• TASK DESCRIPTION: Keyword search on "then": report each line of the records that contains it.

• SUPPLIED DATA:
Lemma sound_onReadyTimeout d0 k : keeps (sound d0) (Runtime.onReadyTimeout k).
Proof.
  apply keeps_sound. intros d C. unfold Runtime.onReadyTimeout.
  assert (sound d d) as Hd by by apply sound_refl.
  apply wpd_bind, wpd_try, wpd_GetGameSession; [intros e; by apply wpd_ret|]. intros s Hs.
  unfold Runtime.is_some. destruct (GS_FinishedAt s) eqn:Hf; cbn [is_none negb orb]; [by apply wpd_ret|].
  destruct (negb _); [by apply wpd_ret|].
  apply wpd_bind, wpd_try, wpd_ListRoomPlayers; [intros e; by apply wpd_ret|].
  destruct (negb _); [by apply wpd_ret|].
  apply wpd_bind, wpd_try. eapply wpd_FinishSession; [done|done|done|intros; by apply wpd_ret|].
  intros t d1 S1 Hs1 Hr1. apply wpd_bind, wpd_try.
  eapply wpd_conseq; [apply (unmoved_UpdateRoomStatus d1), unmoved_refl, S1|].
  intros a d2 (S2&Q1&Q2). apply wpd_bind, wpd_try. eapply wpd_CreateGameResult.
  - apply S2.
  - cbn. by rewrite Q1.
  - done.
  - intros j r. cbn. rewrite Q2, Hr1. by eapply no_result.
  - intros b d3 S3. apply wpd_ret. eapply sound_trans; [exact S1|]. by eapply sound_trans.
Qed.

Lemma sound_VoteRematch d0 bots k p : keeps (sound d0) (Runtime.VoteRematch bots k p).
Proof.
  unfold Runtime.VoteRematch, Runtime.forBots, Runtime.Cancel, GetGameSession, ListRoomPlayers,
    ListRematchVotes.
  pose proof keeps_isBot. keep.
Qed.

Lemma sound_scheduleResumed d0 k : keeps (sound d0) (Runtime.scheduleResumed k).
Proof.
  unfold Runtime.scheduleResumed, Runtime.ScheduleIn, Runtime.enqueue, GetGameSession. keep.
Qed.

Lemma sound_VotePause d0 bots k p : keeps (sound d0) (Runtime.VotePause bots k p).
Proof.
  unfold Runtime.VotePause, Runtime.Cancel, GetGameSession, ListRoomPlayers, Store_VotePause,
    ClearPauseVotes, CountPauseVotes.
  pose proof keeps_humanCount. keep.
Qed.

Lemma sound_VoteResume d0 bots k p : keeps (sound d0) (Runtime.VoteResume bots k p).
Proof.
  unfold Runtime.VoteResume, GetGameSession, ListRoomPlayers, Store_VoteResume,
    ClearResumeVotes, CountResumeVotes.
  pose proof keeps_humanCount. pose proof sound_scheduleResumed. keep.
Qed.
Lemma insert_entry_ordered e l : ordered l → ordered (insert_entry e l).
Proof.
  induction l as [|x l IH]; intros Hl; cbn.
  - apply ordered_cons; [by intros ?|done].
  - destruct (flt _ _) eqn:He.
    + apply ordered_cons; [done|]. intros y [= <-]. by apply flt_asym.
    + assert (ordered l) as Hl' by (intros i; apply (Hl (S i))).
      apply ordered_cons; [by apply IH|]. intros y Hy.
      destruct (insert_entry_head e x l He y Hy) as [Hh| ->]; [|done].
      apply (Hl 0); [done|]. by destruct l.
Qed.

Definition insertion_sort : list QueueEntry → list QueueEntry := foldr insert_entry [].

Definition insertion_SortSlice : SortSlice.
Proof.
  refine (Build_SortSlice insertion_sort _ _).
  - intros l. induction l as [|e l IH]; [done|]. cbn. by rewrite insert_entry_perm, IH.
  - intros l i x y _. revert i x y. change (ordered (insertion_sort l)).
    induction l as [|e l IH]; [by intros ?|]. by apply insert_entry_ordered.
Defined.

Definition waiting (id : string) (mmr since : Z) : QueueEntry := mkEntry (mkPlayer id (f_of_Z mmr)) since.

Definition lobby_of_five : list QueueEntry :=
  [waiting "a" 1500 0; waiting "b" 1900 0; waiting "c" 1510 0; waiting "d" 1200 0; waiting "e" 1910 0].

#[local] Existing Instance insertion_SortSlice.

Lemma FindMatches_spec_witness :
  let '(ms, rest) := FindMatches DefaultQueueConfig 0 lobby_of_five in
  length ms = 2 ∧ ID ∘ Entry_Player <$> rest = ["d"] ∧
  concat (match_players <$> ms) ++ (Entry_Player <$> rest) ≡ₚ Entry_Player <$> lobby_of_five.
Proof.
  destruct (FindMatches DefaultQueueConfig 0 lobby_of_five) as [ms rest] eqn:Hm.
  assert (length (FindMatches DefaultQueueConfig 0 lobby_of_five).1 = 2) as H1 by (vm_compute; reflexivity).
  assert (ID ∘ Entry_Player <$> (FindMatches DefaultQueueConfig 0 lobby_of_five).2 = ["d"]) as H2
    by (vm_compute; reflexivity).
  rewrite Hm in H1, H2. split; [exact H1|split; [exact H2|]].
  apply (FindMatches_spec DefaultQueueConfig 0 lobby_of_five ms rest Hm).
Defined.
Definition handleMatchExpiry (matchID : uuid) : prog unit :=
  fields ← read (λ s, hgetall (now s) matchID (shadow s));
  match fields with
  | None => mret tt
  | Some fields =>
      if decide (fields = ∅) then mret tt
      else
        write (λ s, set_shadow (delete matchID (shadow s)) s);;
        let playerA := parse (text_of (fields !! "player_a")) in
        let playerB := parse (text_of (fields !! "player_b")) in
        match accepted "accepted_a" fields, accepted "accepted_b" fields with
        | true, false => requeueAfterTimeout playerA "opponent_timeout";; penalizeTimeout playerB
        | false, true => requeueAfterTimeout playerB "opponent_timeout";; penalizeTimeout playerA
        | _, _ =>
            publishToPlayer playerA "match_cancelled: timeout";;
            publishToPlayer playerB "match_cancelled: timeout"
        end
  end.

(** ** Proposals *)

(** The queue rebuilt from the snapshot, with the join times that are still stored. *)
Fixpoint snapshot (members : list (string * f64)) : prog (list QueueEntry) :=
  match members with
  | [] => mret []
  | (member, mmr) :: members =>
      meta ← read (λ s, get_key (now s) member (metas s));
      t ← clock_now;
      let joinedAt := match meta with Some (Some e) => (content e).1 | _ => t end in
      l ← snapshot members;
      mret (mkEntry (mkPlayer member mmr) joinedAt :: l)
  end.

Definition proposeMatch (m : ProposedMatch) : prog unit :=
  match Teams m with
  | [[a]; [b]] =>
      match uuid_Parse (ID a), uuid_Parse (ID b) with
      | Some pA, Some pB =>
          matchID ← fresh (ID a, ID b);
          let players := [("player_a", Text (ID a)); ("player_b", Text (ID b));
                          ("accepted_a", Text "0"); ("accepted_b", Text "0")] in
          ok ← pipeline [
            (λ s, set_pending (hset (now s) matchID
               (players ++ [("mmr_a", Number (MMR a)); ("mmr_b", Number (MMR b))]) (pending s)) s);
            (λ s, set_pending (expire (now s) matchID (ConfirmationWindowSecs * Second) (pending s)) s);
            (λ s, set_shadow (hset (now s) matchID players (shadow s)) s);
            (λ s, set_shadow (expire (now s) matchID shadowTTL (shadow s)) s);
            (λ s, set_queued (delete (ID a) (delete (ID b) (queued s))) s);
            (λ s, set_metas (delete (uuid_String pA) (delete (uuid_String pB) (metas s))) s)];
          if (ok : bool) then
            scheduleExpiry matchID;;
            publishToPlayer pA "match_found";; publishToPlayer pB "match_found"
          else mret tt
      | _, _ => mret tt
      end
  | _ => mret tt
  end.

Definition FindAndPropose : prog unit :=
  ok ← cmd (λ s,
    if match lock s with Some dl => (now s <? dl)%Z | None => false end then (false, s)
    else (true, set_lock (Some (now s + lockTTL)%Z) s));
  match ok with
  | Some true =>
      members ← read (λ s, map_to_list (queued s));
      match members with
      | None => mret tt
      | Some members =>
          if length members <? 2 then mret tt
          else
            queue ← snapshot members;
            t ← clock_now;
            each proposeMatch (FindMatches cfg t queue).1
      end;;
      write (set_lock None);; mret tt
  | _ => mret tt
  end.

Definition ResetPlayer (playerID : uuid) : prog (result qerror unit) :=
  let member := uuid_String playerID in
  ok ← pipeline [
    (λ s, set_queued (delete member (queued s)) s);
    (λ s, set_metas (delete member (metas s)) s);
    (λ s, set_declines (delete playerID (declines s)) s);
    (λ s, set_bans (delete playerID (bans s)) s)];
  mret (if (ok : bool) then Ok tt else Err (ErrRedis "ResetPlayer")).

End Service.
End Queue.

• COMPLETED EXERCISE:
      if decide (fields = ∅) then mret tt
          if (ok : bool) then
    if match lock s with Some dl => (now s <? dl)%Z | None => false end then (false, s)
          if length members <? 2 then mret tt
  mret (if (ok : bool) then Ok tt else Err (ErrRedis "ResetPlayer")).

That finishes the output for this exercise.